ZetaTalk written during the Apr7, 2007 live chat.
Why are the oceans not lurching over the continents?
When the Earth moves, land masses move with it, although tugging at the magnetic points of the Earth cause stress on the plates boundaries. We have pointed out since 2003 that the 12 hour wobble displayed on the live seizmographs is caused by a gripping of the highly magnetized Atlantic Rift by Planet X at 0:00 and 12:00 UTC, attempting to hold this surface magnet in alignment with the magnetic field of Planet X. This tugging causes compression in the Pacific and stretching of the Atlantic. Where land moves when the globe is tipped as a whole to lie side by side with Planet X in its current alignment with the tight magnetic field of the Sun, water will secondarily move as a whole with the Earth.

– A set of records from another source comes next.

(* ===== verification/Strconv.v ===== *)
(** * Go's text conversions: strconv.ParseBool and Atoi, time.ParseDuration

    Written from their documented behaviour on bytes. The fraction of a duration
    is scaled exactly, where Go computes it in double precision. *)
From S2P Require Import Prelude Errors Asn1 Text.
Open Scope Z_scope.

(** ** strconv *)
Definition ParseBool (s : string) : option bool :=
  if existsb (str_eqb s) ["1"; "t"; "T"; "TRUE"; "true"; "True"]%string then Some true
  else if existsb (str_eqb s) ["0"; "f"; "F"; "FALSE"; "false"; "False"]%string then Some false
  else None.
Definition format_bool (b : bool) : string := if b then "true" else "false".

Definition digit_of (c : ascii) : option Z :=
  let n := Z.of_nat (nat_of_ascii c) in if (48 <=? n) && (n <=? 57) then Some (n - 48) else None.
Fixpoint digits_loop (s : string) (acc : Z) : option Z :=
  match s with
  | EmptyString => Some acc
  | String c t => match digit_of c with Some d => digits_loop t (10 * acc + d) | None => None end
  end.
(** [Atoi]: the value it returns beside its error, which is 0 for what is no
    number and the nearest bound for a number out of range; and the error. *)
Definition Atoi (s : string) : Z * bool :=
  let '(neg, body) := match s with
                      | String "-" t => (true, t) | String "+" t => (false, t) | _ => (false, s)
                      end in
  match body with
  | EmptyString => (0, false)
  | _ =>
      match digits_loop body 0 with
      | None => (0, false)
      | Some n =>
          let z := if (neg : bool) then - n else n in
          if z <? - 2 ^ 63 then (- 2 ^ 63, false) else if 2 ^ 63 - 1 <? z then (2 ^ 63 - 1, false) else (z, true)
      end
  end.

(** ** time.ParseDuration *)
Definition bad_duration {A} (s : string) : res goerr A := Err (New ("time: invalid duration " ++ dq ++ s ++ dq)).

(** [leadingInt]: the value, and the rest; none on overflow. *)
Fixpoint leadingInt (s : string) (x : Z) : option (Z * string) :=
  match s with
  | EmptyString => Some (x, s)
  | String c t =>
      match digit_of c with
      | None => Some (x, s)
      | Some d =>
          if (2 ^ 63) / 10 <? x then None
          else let x' := 10 * x + d in if 2 ^ 63 <? x' then None else leadingInt t x'
      end
  end.
(** [leadingFraction]: digits past the precision are dropped. *)
Fixpoint leadingFraction (s : string) (x scale : Z) (overflow : bool) : Z * Z * string :=
  match s with
  | EmptyString => (x, scale, s)
  | String c t =>
      match digit_of c with
      | None => (x, scale, s)
      | Some d =>
          if overflow then leadingFraction t x scale true
          else if (2 ^ 63 - 1) / 10 <? x then leadingFraction t x scale true
          else let y := 10 * x + d in
               if 2 ^ 63 <? y then leadingFraction t x scale true
               else leadingFraction t y (10 * scale) false
      end
  end.
(** The unit: up to the next digit or point. *)
Fixpoint take_unit (s : string) : string * string :=
  match s with
  | EmptyString => (EmptyString, s)
  | String c t =>
      if Ascii.eqb c "." || bool_decide (is_Some (digit_of c)) then (EmptyString, s)
      else let '(u, r) := take_unit t in (String c u, r)
  end.
Definition micro_signs : list string :=
  [String "194" (String "181" "s"); String "206" (String "188" "s")]%string.
Definition unit_of (u : string) : option Z :=
  if str_eqb u "ns" then Some 1
  else if str_eqb u "us" || existsb (str_eqb u) micro_signs then Some 1000
  else if str_eqb u "ms" then Some 1000000
  else if str_eqb u "s" then Some second
  else if str_eqb u "m" then Some (60 * second)
  else if str_eqb u "h" then Some hour
  else None.

(** The terms of a duration, summed; each takes at least two bytes. *)
Fixpoint duration_terms (fuel : nat) (orig s : string) (d : Z) : res goerr Z :=
  match fuel with
  | O => bad_duration orig
  | S n =>
      match s with
      | EmptyString => Ok d
      | String c _ =>
          if negb (Ascii.eqb c "." || bool_decide (is_Some (digit_of c))) then bad_duration orig
          else
            match leadingInt s 0 with
            | None => bad_duration orig
            | Some (v, s1) =>
                let pre := negb (String.length s1 =? String.length s)%nat in
                let '(f, scale, s2, post) :=
                  match s1 with
                  | String "." t =>
                      let '(f, scale, s2) := leadingFraction t 0 1 false in
                      (f, scale, s2, negb (String.length s2 =? String.length t)%nat)
                  | _ => (0, 1, s1, false)
                  end in
                if negb pre && negb post then bad_duration orig
                else
                  let '(u, s3) := take_unit s2 in
                  match unit_of u with
                  | None => bad_duration orig
                  | Some unit =>
                      if (2 ^ 63) / unit <? v then bad_duration orig
                      else
                        let v := v * unit + (if 0 <? f then f * unit / scale else 0) in
                        if 2 ^ 63 <? v then bad_duration orig
                        else if 2 ^ 63 <? d + v then bad_duration orig
                        else duration_terms n orig s3 (d + v)
                  end
            end
      end
  end.
Definition ParseDuration (s : string) : res goerr duration :=
  let '(neg, body) := match s with
                      | String "-" t => (true, t) | String "+" t => (false, t) | _ => (false, s)
                      end in
  if str_eqb body "0" then Ok 0
  else if empty_str body then bad_duration s
  else
    match duration_terms (S (String.length body)) s body 0 with
    | Err e => Err e
    | Ok d => if (neg : bool) then Ok (- d) else if 2 ^ 63 - 1 <? d then bad_duration s else Ok d
    end.

(** ** Bounds and examples *)
Lemma duration_terms_bound fuel orig s d r :
  d <= 2 ^ 63 -> duration_terms fuel orig s d = Ok r -> r <= 2 ^ 63.
Proof.
  revert s d. induction fuel as [|n IH]; intros s d Hd; cbn [duration_terms]; [done|].
  destruct s as [|c t]; [by intros [= <-]|]. destruct (negb _); [done|].
  destruct (leadingInt _ 0) as [[v s1]|]; [|done].
  destruct (match s1 with String "." _ => _ | _ => _ end) as [[[f scale] s2] post].
  destruct (_ && _); [done|]. destruct (take_unit s2) as [u s3]. destruct (unit_of u) as [unit|]; [|done].
  destruct (_ <? v); [done|]. destruct (2 ^ 63 <? v * unit + _); [done|].
  destruct (2 ^ 63 <? d + _) eqn:E; [done|]. apply IH. apply Z.ltb_ge in E. exact E.
Qed.
(** The fuel is enough: each term consumes bytes. *)
Lemma leadingInt_rest s x v r : leadingInt s x = Some (v, r) -> (String.length r <= String.length s)%nat.
Proof.
  revert x. induction s as [|c t IH]; intros x; cbn [leadingInt]; [by intros [= <- <-]|].
  destruct (digit_of c); [|by intros [= <- <-]]. destruct (_ <? x); [done|].
  destruct (_ <? 10 * x + z); [done|]. intros H%IH. cbn. lia.
Qed.
Lemma leadingFraction_rest s x sc o f sc' r :
  leadingFraction s x sc o = (f, sc', r) -> (String.length r <= String.length s)%nat.
Proof.
  revert x sc o. induction s as [|c t IH]; intros x sc o; cbn [leadingFraction]; [by intros [= <- <- <-]|].
  destruct (digit_of c); [|by intros [= <- <- <-]].
  destruct o; [|destruct (_ <? x); [|destruct (_ <? 10 * x + z)]]; intros H%IH; cbn; lia.
Qed.
Lemma take_unit_rest s u r : take_unit s = (u, r) -> String.length s = (String.length u + String.length r)%nat.
Proof.
  revert u r. induction s as [|c t IH]; intros u r; cbn [take_unit]; [by intros [= <- <-]|].
  destruct (_ || _); [by intros [= <- <-]|]. destruct (take_unit t) as [u' r'] eqn:E. intros [= <- <-].
  cbn. by rewrite (IH u' r').
Qed.
Lemma duration_fuel n m orig s d :
  (String.length s < n)%nat -> (String.length s < m)%nat -> duration_terms n orig s d = duration_terms m orig s d.
Proof.
  revert m s d. induction n as [|n IH]; intros m s d Hn Hm; [lia|]. destruct m as [|m]; [lia|].
  cbn [duration_terms]. destruct s as [|c t]; [done|]. destruct (negb _); [done|].
  destruct (leadingInt _ 0) as [[v s1]|] eqn:E1; [|done]. apply leadingInt_rest in E1.
  destruct (match s1 with String "." _ => _ | _ => _ end) as [[[f scale] s2] post] eqn:E2.
  assert (String.length s2 <= String.length s1)%nat as H2.
  { destruct s1 as [|c1 t1]; [by injection E2 as <- <- <- <-|].
    destruct (Ascii.eqb_spec c1 ".") as [->|Hc].
    - destruct (leadingFraction t1 0 1 false) as [[f' sc'] r'] eqn:E3. apply leadingFraction_rest in E3.
      injection E2 as <- <- <- <-. cbn. lia.
    - destruct c1 as [[] [] [] [] [] [] [] []]; try (injection E2 as <- <- <- <-; done). by destruct Hc. }
  destruct (_ && _); [done|]. destruct (take_unit s2) as [u s3] eqn:E3. apply take_unit_rest in E3.
  destruct (unit_of u) as [unit|] eqn:Eu; [|done]. destruct u as [|cu tu]; [by vm_compute in Eu|].
  destruct (_ <? v); [done|]. destruct (2 ^ 63 <? v * unit + _); [done|]. destruct (2 ^ 63 <? d + _); [done|].
  cbn in Hn, Hm, E1, E3. apply IH; lia.
Qed.

Example parse_hours : ParseDuration "1h30m" = Ok (90 * 60 * second).
Proof. reflexivity. Qed.
Example parse_fraction : ParseDuration "-1.5s" = Ok (- 1500000000).
Proof. reflexivity. Qed.
Example parse_days : ParseDuration "7d" = bad_duration "7d".
Proof. reflexivity. Qed.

We have stated that during the pole shift, there will be ocean sloshing that will cause the oceans to move inland by 200 miles, to a height of 100 feet. Why is this not occurring now? The pole shift tidal waves do not suddenlly arrive at that distance and height, they arrive because some hours have passed and the water on the move has progressed there. The lurch we have described as intermittent returns to a position where the water expects to be, and thus no steady flood tide occurs. Water grips the ocean floods, grips the coastlines, grips itself with surface tension, and this must be overcome by the weight of water wanting to move inland on one side of an ocean or another.